→ The task:
Print the lines that run from the line with "must be on the" to the line with "ip_text : bytes -> option bytes;", keeping both end lines, exactly as they appear in the entries below, and nothing else.

→ Collected data entries:
——————

(* ===== verification/Cert.v ===== *)
(** Certificates: [internal/cert] (certificate.go, keytype.go, issuer.go,
    renewer.go, dns01.go).

    A [time.Time] is its nanoseconds since the zero time.  PEM, X.509, the keys
    and the JSON of a registration are the standard library's and the ACME
    client is lego's: classes [CertText] and [Acme].  The operations of [Acme]
    run in a world [W], which holds the directories, their accounts and whatever
    the challenge solvers touch. *)
From S2P Require Import Prelude GoStrings.
From Stdlib Require Import Floats.SpecFloat.

(** ** Time *)

Definition IsZero (t : Z) : bool := t =? 0.
(** [Time.Unix] of a time after 1970. *)
Definition Unix (t : Z) : Z := t / Second - 62135596800.

(** [float64] of an [int64], and the operations the code uses, rounding to nearest even. *)
Definition f64_of_Z (z : Z) : spec_float := binary_normalize 53 1024 z 0 false.
Definition f64_add : spec_float -> spec_float -> spec_float := SFadd 53 1024.
Definition f64_div : spec_float -> spec_float -> spec_float := SFdiv 53 1024.
(** [int(x)] truncates. *)
Definition f64_trunc (x : spec_float) : Z :=
  match x with
  | S754_finite s m e => (if s then Z.opp else id) (if 0 <=? e then Z.shiftl (Zpos m) e else Z.shiftr (Zpos m) (- e))
  | _ => 0
  end.

(** [Duration.Hours]. *)
Definition Hours (d : Z) : spec_float :=
  f64_add (f64_of_Z (godiv d Hour)) (f64_div (f64_of_Z (Z.rem d Hour)) (f64_of_Z 3600000000000)).

(** ** Certificates (certificate.go) *)

Record leaf := MkLeaf {
  l_NotBefore : Z; l_NotAfter : Z; l_CommonName : bytes; l_Serial : bytes; l_DNSNames : list bytes
}.

Class CertText := {
  pem_Decode : bytes -> option (bytes * bytes);
  x509_ParseCertificate : bytes -> option leaf
}.

Record Certificate := MkCertificate {
  Domains : list bytes; FullchainPEM : bytes; PrivateKeyPEM : bytes;
  IssuedAt : Z; NotAfter : Z; Issuer : bytes; SerialNumber : bytes
}.

(** An answer of an ACME directory that is an error, with its HTTP status if it is a problem document. *)
Record acmeerr := MkAcmeErr { http_status : option Z; acme_text : bytes }.

Inductive certerr : Type :=
  | ErrNoPEM
  | ErrNotCertificate (kind : bytes)
  | ErrParseLeaf
  | ErrNoDomains
  | ErrWildcardNeedsDNS (wildcards : list bytes)
  | ErrNoChallenge
  | ErrUnknownCA (value : bytes)
  | ErrNoAccountSupplied
  | ErrAccountKey
  | ErrKeyType (k : bytes)
  | ErrClient (e : acmeerr)
  | ErrConfigure (e : acmeerr)
  | ErrNeedsEAB (ca : bytes)
  | ErrRegister (ca : bytes) (e : acmeerr)
  | ErrRegistration
  | ErrObtain (domains : list bytes) (e : acmeerr)
  | ErrCancelled
  | ErrSolver (text : bytes)
  | ErrWildcardNoAccount
  | ErrInstall (text : bytes)
  | ErrStore (text : bytes).

Definition Leaf `{CertText} (fullchain : bytes) : res certerr leaf :=
  match pem_Decode fullchain with
  | None => Err ErrNoPEM
  | Some (kind, der) =>
      if negb (bool_decide (kind = go "CERTIFICATE")) then Err (ErrNotCertificate kind)
      else match x509_ParseCertificate der with Some l => Ok l | None => Err ErrParseLeaf end
  end.

Definition Populate `{CertText} (c : Certificate) : res certerr Certificate :=
  l ← Leaf (FullchainPEM c);
  Ok (MkCertificate (match Domains c with [] => l_DNSNames l | ds => ds end) (FullchainPEM c) (PrivateKeyPEM c)
        (l_NotBefore l) (l_NotAfter l) (l_CommonName l) (l_Serial l)).

Definition days_between (t now : Z) : Z := f64_trunc (f64_div (Hours (time_Sub t now)) (f64_of_Z 24)).
Definition DaysRemaining (now : Z) (c : Certificate) : Z := days_between (NotAfter c) now.

Definition NeedsRenewal (now threshold : Z) (c : Certificate) : bool :=
  if IsZero (NotAfter c) then true else DaysRemaining now c <=? threshold.

Definition matchesName (pattern host : bytes) : bool :=
  if bool_decide (pattern = host) then true
  else if negb (HasPrefix pattern (go "*.")) then false
  else
    let suffix := drop 1 pattern in
    if negb (HasSuffix host suffix) then false
    else
      let prefix := take (length host - length suffix) host in
      negb (bool_decide (prefix = [])) && negb (Contains prefix (go ".")).

Section names.
Context `{Unicode}.

Definition Covers `{CertText} (c : Certificate) (host : bytes) : bool :=
  match Leaf (FullchainPEM c) with
  | Err _ => false
  | Ok l =>
      let host := ToLower (TrimSuffix host (go ".")) in
      existsb (fun name => matchesName (ToLower name) host) (l_DNSNames l)
  end.

Definition normal_name (domain : bytes) : bytes := ToLower (TrimSuffix (TrimSpace domain) (go ".")).

(** One turn of the loop of [NormaliseDomains]: the seen names and the output. *)
Definition normalise_step (acc : gset bytes * list bytes) (domain : bytes) : gset bytes * list bytes :=
  let domain := normal_name domain in
  if bool_decide (domain = []) then acc
  else if bool_decide (domain ∈ acc.1) then acc
  else ({[domain]} ∪ acc.1, acc.2 ++ [domain]).

Definition NormaliseDomains (domains : list bytes) : list bytes :=
  SortStrings (foldl normalise_step (∅, []) domains).2.
End names.

Definition is_wildcard (domain : bytes) : bool := HasPrefix domain (go "*.").
Definition NeedsDNSChallenge (domains : list bytes) : bool := existsb is_wildcard domains.

(** ** Key types (keytype.go) *)

Definition KeyRSA2048 : bytes := go "rsa2048".
Definition KeyRSA3072 : bytes := go "rsa3072".
Definition KeyRSA4096 : bytes := go "rsa4096".
Definition KeyECDSA256 : bytes := go "ec256".
Definition KeyECDSA384 : bytes := go "ec384".

Definition KeyTypes : list bytes := [KeyECDSA256; KeyECDSA384; KeyRSA2048; KeyRSA3072; KeyRSA4096].

Definition Valid (k : bytes) : bool :=
  bool_decide (k ∈ [KeyRSA2048; KeyRSA3072; KeyRSA4096; KeyECDSA256; KeyECDSA384]).

Definition KeyLabel (k : bytes) : bytes :=
  if bool_decide (k = KeyRSA2048) then go "RSA 2048"
  else if bool_decide (k = KeyRSA3072) then go "RSA 3072"
  else if bool_decide (k = KeyRSA4096) then go "RSA 4096"
  else if bool_decide (k = KeyECDSA256) then go "ECDSA P-256"
  else if bool_decide (k = KeyECDSA384) then go "ECDSA P-384"
  else k.
(* ===== verification/Http01.v ===== *)
(** Proving a domain over HTTP: [internal/manage/http01.go] and reachable.go.

    The authority fetches a file from the address a domain has, so the answer
    must be on the tunnel servers the domain points at.  [Resolver] is what the
    name servers answer during one call, [Announcer] what [client.Announce]
    ([Client.Announce]) does over a network whose state is [W]. *)
From S2P Require Import Prelude GoStrings Messages Config.

Class Resolver := {
  (** [net.ParseIP] and [String]. *)
  ip_text : bytes -> option bytes;
  (** [httpSolver.lookup]: the addresses of a name, sorted. *)
  lookup_host : bytes -> list bytes
}.

Class Announcer (W : Type) := {
  announce : Upstream -> Message -> W -> res bytes Message * W
}.

Record httpSolver := MkHttpSolver { h_servers : list Upstream }.

(** [SetHTTPChallengeServers]. *)
Definition SetHTTPChallengeServers (servers : list Upstream) : option httpSolver :=
  match servers with [] => None | _ => Some (MkHttpSolver servers) end.

Section reachable.
Context `{Resolver}.

Definition addressesOf (server : Upstream) : list bytes :=
  match ip_text (Addr server) with Some ip => [ip] | None => lookup_host (Addr server) end.

Definition serverAddresses (h : httpSolver) : gset bytes :=
  foldl (fun out server => out ∪ list_to_set (addressesOf server)) ∅ (h_servers h).

Definition intersects (addresses : list bytes) (expected : gset bytes) : bool :=
  existsb (fun a => bool_decide (a ∈ expected)) addresses.

Inductive verdict : Type := Problem | Confirmed | Unknown.

Definition classify (expected : gset bytes) (domain : bytes) : verdict :=
  match lookup_host domain with
  | [] => Unknown
  | addresses => if intersects addresses expected then Confirmed else Problem
  end.

Inductive note : Type :=
  | CouldNotTell
  | Unverified (domains : list bytes)
  | PointsHere (domains : list bytes).

#[export] Instance verdict_eq_dec : EqDecision verdict.
Proof. solve_decision. Defined.

(** The domains that point elsewhere are the error. *)
Definition checkReachable (h : httpSolver) (domains : list bytes) : res (list bytes) note :=
  let expected := serverAddresses h in
  if bool_decide (expected = ∅) then Ok CouldNotTell
  else
    let having v := filter (fun d => classify expected d = v) domains in
    match having Problem with
    | (_ :: _) as problems => Err problems
    | [] => match having Unknown with
            | (_ :: _) as unknown => Ok (Unverified unknown)
            | [] => Ok (PointsHere (having Confirmed))
            end
    end.

Definition serversFor (h : httpSolver) (domain : bytes) : list Upstream :=
  match lookup_host domain with
  | [] => []
  | addresses => filter (fun server => existsb (fun a => bool_decide (a ∈ addresses)) (addressesOf server) = true)
                   (h_servers h)
  end.

Definition others (h : httpSolver) (exclude : list Upstream) : list Upstream :=
  filter (fun server => u_Name server ∉ u_Name <$> exclude) (h_servers h).
End reachable.

Section solver.
Context `{Resolver} {W : Type} `{Ann : Announcer W}.

(** Did the server take the message? *)
Definition refusal (reply : res bytes Message) : option bytes :=
  match reply with
  | Err e => Some e
  | Ok (MHTTPChallengeResp ((_ :: _) as e)) => Some e
  | Ok _ => None
  end.

(** The loop of [send]: the failures, by server. *)
Fixpoint send_loop (servers : list Upstream) (message : Message) (w : W) : list (bytes * bytes) * W :=
  match servers with
  | [] => ([], w)
  | server :: servers =>
      let '(reply, w) := announce server message w in
      let '(failures, w) := send_loop servers message w in
      (match refusal reply with Some e => (u_Name server, e) :: failures | None => failures end, w)
  end.

Definition send (servers : list Upstream) (message : Message) (w : W) : res (list (bytes * bytes)) unit * W :=
  match servers with
  | [] => (Ok tt, w)
  | _ =>
      let '(failures, w) := send_loop servers message w in
      (if (length failures =? length servers)%nat then Err failures else Ok tt, w)
  end.

Definition Present (h : httpSolver) (domain token keyAuth : bytes) (w : W) : res (list (bytes * bytes)) unit * W :=
  let message := MHTTPChallenge (MkHTTPChallenge domain token keyAuth false) in
  match serversFor h domain with
  | (_ :: _) as required =>
      match send required message w with
      | (Err e, w) => (Err e, w)
      | (Ok _, w) => let '(_, w) := send (others h required) message w in (Ok tt, w)
      end
  | [] => send (h_servers h) message w
  end.

Definition CleanUp (h : httpSolver) (domain token keyAuth : bytes) (w : W) : res (list (bytes * bytes)) unit * W :=
  let '(_, w) := send (h_servers h) (MHTTPChallenge (MkHTTPChallenge domain token [] true)) w in (Ok tt, w).
End solver.

(** ** Which domains are refused *)

Section reachable_lemmas.
Context `{Resolver}.

Lemma serverAddresses_in h (a : bytes) : a ∈ serverAddresses h <-> exists s, s ∈ h_servers h /\ a ∈ addressesOf s.
Proof.
  unfold serverAddresses.
  assert (forall out : gset bytes, a ∈ foldl (fun out server => out ∪ list_to_set (addressesOf server)) out (h_servers h)
    <-> a ∈ out \/ exists s, s ∈ h_servers h /\ a ∈ addressesOf s) as E.
  { induction (h_servers h) as [|s l IH]; intros out; simpl; [set_solver|]. rewrite IH. set_solver. }
  rewrite E. set_solver.
Qed.

(** The domain points at one of the servers. *)
Definition points_here (h : httpSolver) (domain : bytes) : Prop :=
  exists (a : bytes) s, a ∈ lookup_host domain /\ s ∈ h_servers h /\ a ∈ addressesOf s.

Lemma intersects_points h domain :
  intersects (lookup_host domain) (serverAddresses h) = true <-> points_here h domain.
Proof.
  unfold intersects, points_here. rewrite existsb_exists. split.
  - intros (a & Ha%list_elem_of_In & (s & Hs & Has)%bool_decide_eq_true%serverAddresses_in). eauto.
  - intros (a & s & Ha & Hs & Has). exists a. split; [by apply list_elem_of_In|].
    apply bool_decide_eq_true, serverAddresses_in. eauto.
Qed.

(** A validation over HTTP is refused beforehand exactly when the servers'
    addresses are known and some domain resolves, but to none of them; the
    error names exactly these domains.  It is confirmed only if every domain
    points at a server. *)
Theorem checkReachable_spec h domains :
  match checkReachable h domains with
  | Err problems =>
      problems <> [] /\ forall d, d ∈ problems <-> d ∈ domains /\ lookup_host d <> [] /\ ~ points_here h d
  | Ok (PointsHere here) => here = domains /\ Forall (points_here h) domains
  | Ok (Unverified unknown) =>
      (forall d, d ∈ unknown <-> d ∈ domains /\ lookup_host d = []) /\ Forall (fun d => lookup_host d = [] \/ points_here h d) domains
  | Ok CouldNotTell => forall s, s ∈ h_servers h -> addressesOf s = []
  end.
Proof.
  unfold checkReachable.
  assert (Hc : forall d, match classify (serverAddresses h) d with
                         | Unknown => lookup_host d = []
                         | Confirmed => lookup_host d <> [] /\ points_here h d
                         | Problem => lookup_host d <> [] /\ ~ points_here h d
                         end).
  { intros d. pose proof (intersects_points h d) as Hp. unfold classify.
    destruct (lookup_host d) as [|a l] eqn:E; [done|].
    destruct (intersects (a :: l) (serverAddresses h)); (split; [done|]); naive_solver. }
  cbv zeta beta. case_bool_decide as He.
  { intros s Hs. destruct (addressesOf s) as [|a l] eqn:E; [done|].
    assert (a ∈ serverAddresses h) as Ha by (apply serverAddresses_in; exists s; rewrite E; set_solver).
    rewrite He in Ha. set_solver. }
  destruct (filter (fun d => classify (serverAddresses h) d = Problem) domains) as [|p ps] eqn:Ep.
  - assert (Hno : forall d, d ∈ domains -> classify (serverAddresses h) d <> Problem).
    { intros d Hd Hcl. assert (d ∈ filter (fun d => classify (serverAddresses h) d = Problem) domains) as Hin.
      { by apply list_elem_of_filter. }
      rewrite Ep in Hin. set_solver. }
    destruct (filter (fun d => classify (serverAddresses h) d = Unknown) domains) as [|u us] eqn:Eu.
    + assert (Hall : Forall (fun d => classify (serverAddresses h) d = Confirmed) domains).
      { apply Forall_forall. intros d Hd. specialize (Hno d Hd).
        destruct (classify (serverAddresses h) d) eqn:Hcl; [done|done|].
        assert (d ∈ filter (fun d => classify (serverAddresses h) d = Unknown) domains) as Hin by by apply list_elem_of_filter.
        rewrite Eu in Hin. set_solver. }
      split.
      * clear -Hall. induction Hall as [|d l Hd _ IH]; [done|]. by rewrite filter_cons_True, IH.
      * eapply Forall_impl; [exact Hall|]. intros d Hd. specialize (Hc d). rewrite Hd in Hc. apply Hc.
    + split.
      * intros d. rewrite <- Eu, list_elem_of_filter. specialize (Hc d).
        destruct (classify _ d); split; naive_solver.
      * apply Forall_forall. intros d Hd. specialize (Hc d). specialize (Hno d Hd).
        destruct (classify _ d); naive_solver.
  - split; [done|]. intros d. rewrite <- Ep, list_elem_of_filter. specialize (Hc d).
    destruct (classify _ d); split; naive_solver.
Qed.
End reachable_lemmas.

(** ** Who takes a challenge *)

Section publishing.
Context `{Resolver} {W : Type} `{Ann : Announcer W}.

(** A run of announcements of one message to the servers, in order, with every answer. *)
Inductive announced (message : Message) : list Upstream -> W -> list (res bytes Message) -> W -> Prop :=
  | announced_nil w : announced message [] w [] w
  | announced_cons s servers w r w1 rs w2 :
      announce s message w = (r, w1) -> announced message servers w1 rs w2 ->
      announced message (s :: servers) w (r :: rs) w2.

Definition takes (r : res bytes Message) : bool := bool_decide (refusal r = None).

Lemma send_loop_announced servers message w failures w' :
  send_loop servers message w = (failures, w') ->
  exists rs, announced message servers w rs w' /\ (length failures <= length servers)%nat
    /\ (length failures = length servers <-> Forall (fun r => takes r = false) rs).
Proof.
  revert w failures; induction servers as [|s servers IH]; intros w failures Hs; simpl in Hs.
  - simplify_eq. exists []. split_and!; [constructor|simpl; lia|]. by split; [constructor|].
  - destruct (announce s message w) as [r w1] eqn:Ea.
    destruct (send_loop servers message w1) as [fs w2] eqn:El. simplify_eq.
    apply IH in El as (rs & Hrs & Hle & Hall). exists (r :: rs). split; [by econstructor|].
    rewrite Forall_cons. destruct (refusal r) eqn:Er; simpl; (split; [lia|]).
    + assert (takes r = false) as -> by (unfold takes; by rewrite Er). rewrite <- Hall. naive_solver lia.
    + assert (takes r = true) as -> by (unfold takes; by rewrite Er). split; [lia|naive_solver].
Qed.

Lemma send_spec servers message w r w' :
  send servers message w = (r, w') ->
  exists rs, announced message servers w rs w'
    /\ (is_ok r = true <-> servers = [] \/ Exists (fun r => takes r = true) rs).
Proof.
  unfold send. destruct servers as [|s servers].
  - intros [= <- <-]. exists []. split; [constructor|]. simpl. naive_solver.
  - destruct (send_loop (s :: servers) message w) as [fs w1] eqn:El. intros [= <- <-].
    apply send_loop_announced in El as (rs & Hrs & Hle & Hall). exists rs. split; [done|].
    assert (Exists (fun r => takes r = true) rs <-> ~ Forall (fun r => takes r = false) rs) as ->.
    { clear. induction rs as [|r rs IH]; [rewrite Exists_nil; split; [done|intros []; constructor]|].
      rewrite Exists_cons, Forall_cons. destruct (takes r); naive_solver. }
    rewrite <- Hall. cbn [length]. destruct (Nat.eqb_spec (length fs) (S (length servers))) as [E|E]; cbv iota; unfold is_ok.
    + split; [done|]. by intros [?|[]].
    + split; [by right|done].
Qed.

(** A challenge counts as published exactly when one of the servers the
    domain points at took it, and it was offered to all of them and then to the
    others; when the domain points at none that is known, when one of all the
    servers took it. *)
Theorem Present_publishes h domain token keyAuth w r w' :
  Present h domain token keyAuth w = (r, w') ->
  let message := MHTTPChallenge (MkHTTPChallenge domain token keyAuth false) in
  match serversFor h domain with
  | [] => exists rs, announced message (h_servers h) w rs w'
            /\ (is_ok r = true <-> h_servers h = [] \/ Exists (fun r => takes r = true) rs)
  | required => exists rs w1, announced message required w rs w1
            /\ (is_ok r = true <-> Exists (fun r => takes r = true) rs)
            /\ (is_ok r = true -> exists rs', announced message (others h required) w1 rs' w')
  end.
Proof.
  unfold Present. destruct (serversFor h domain) as [|s required]; [by apply send_spec|].
  destruct (send (s :: required) _ w) as [[u|e] w1] eqn:Es; apply send_spec in Es as (rs & Hrs & Hok).
  - destruct (send (others h (s :: required)) _ w1) as [r2 w2] eqn:Eo. intros [= <- <-].
    apply send_spec in Eo as (rs' & Hrs' & _). exists rs, w1. split_and!; [done|naive_solver|eauto].
  - intros [= <- <-]. exists rs, w1. split_and!; [done|naive_solver|done].
Qed.
End publishing.

Definition example_resolver : Resolver := {|
  ip_text s := if bool_decide (s = go "192.0.2.1") then Some s else None;
  lookup_host s := if bool_decide (s = go "a.com") then [go "192.0.2.1"] else if bool_decide (s = go "b.com") then [go "192.0.2.9"] else []
|}.

Definition example_server (name addr : string) : Upstream :=
  MkUpstream (go name) [] [] [] (go addr) 7000 [] [] 0 0 (MkTransport [] true 0 0 false 0 0 0).

Definition example_solver : httpSolver :=
  MkHttpSolver [example_server "one" "192.0.2.1"; example_server "two" "nowhere"].

(** The servers take everything; the state counts the messages. *)
Definition example_announcer : Announcer nat := {| announce _ _ n := (Ok (MHTTPChallengeResp []), S n) |}.

Lemma Present_publishes_witness :
  let p := Present (H:=example_resolver) (Ann:=example_announcer) example_solver (go "a.com") (go "t") (go "k") 0%nat in
  p = (Ok tt, 2%nat)
  /\ exists rs w1, announced (Ann:=example_announcer) (MHTTPChallenge (MkHTTPChallenge (go "a.com") (go "t") (go "k") false))
       [example_server "one" "192.0.2.1"] 0%nat rs w1 /\ Exists (fun r => takes r = true) rs.
Proof.
  intros p. split; [by vm_compute|].
  destruct (Present_publishes (H:=example_resolver) (Ann:=example_announcer) example_solver (go "a.com") (go "t") (go "k")
    0%nat (Ok tt) 2%nat) as (rs & w1 & H1 & H2 & _); [by vm_compute|].
  exists rs, w1. split; [exact H1|by apply H2].
Defined.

——————

→ Solved problem:
    must be on the tunnel servers the domain points at.  [Resolver] is what the
    name servers answer during one call, [Announcer] what [client.Announce]
    ([Client.Announce]) does over a network whose state is [W]. *)
From S2P Require Import Prelude GoStrings Messages Config.

Class Resolver := {
  (** [net.ParseIP] and [String]. *)
  ip_text : bytes -> option bytes;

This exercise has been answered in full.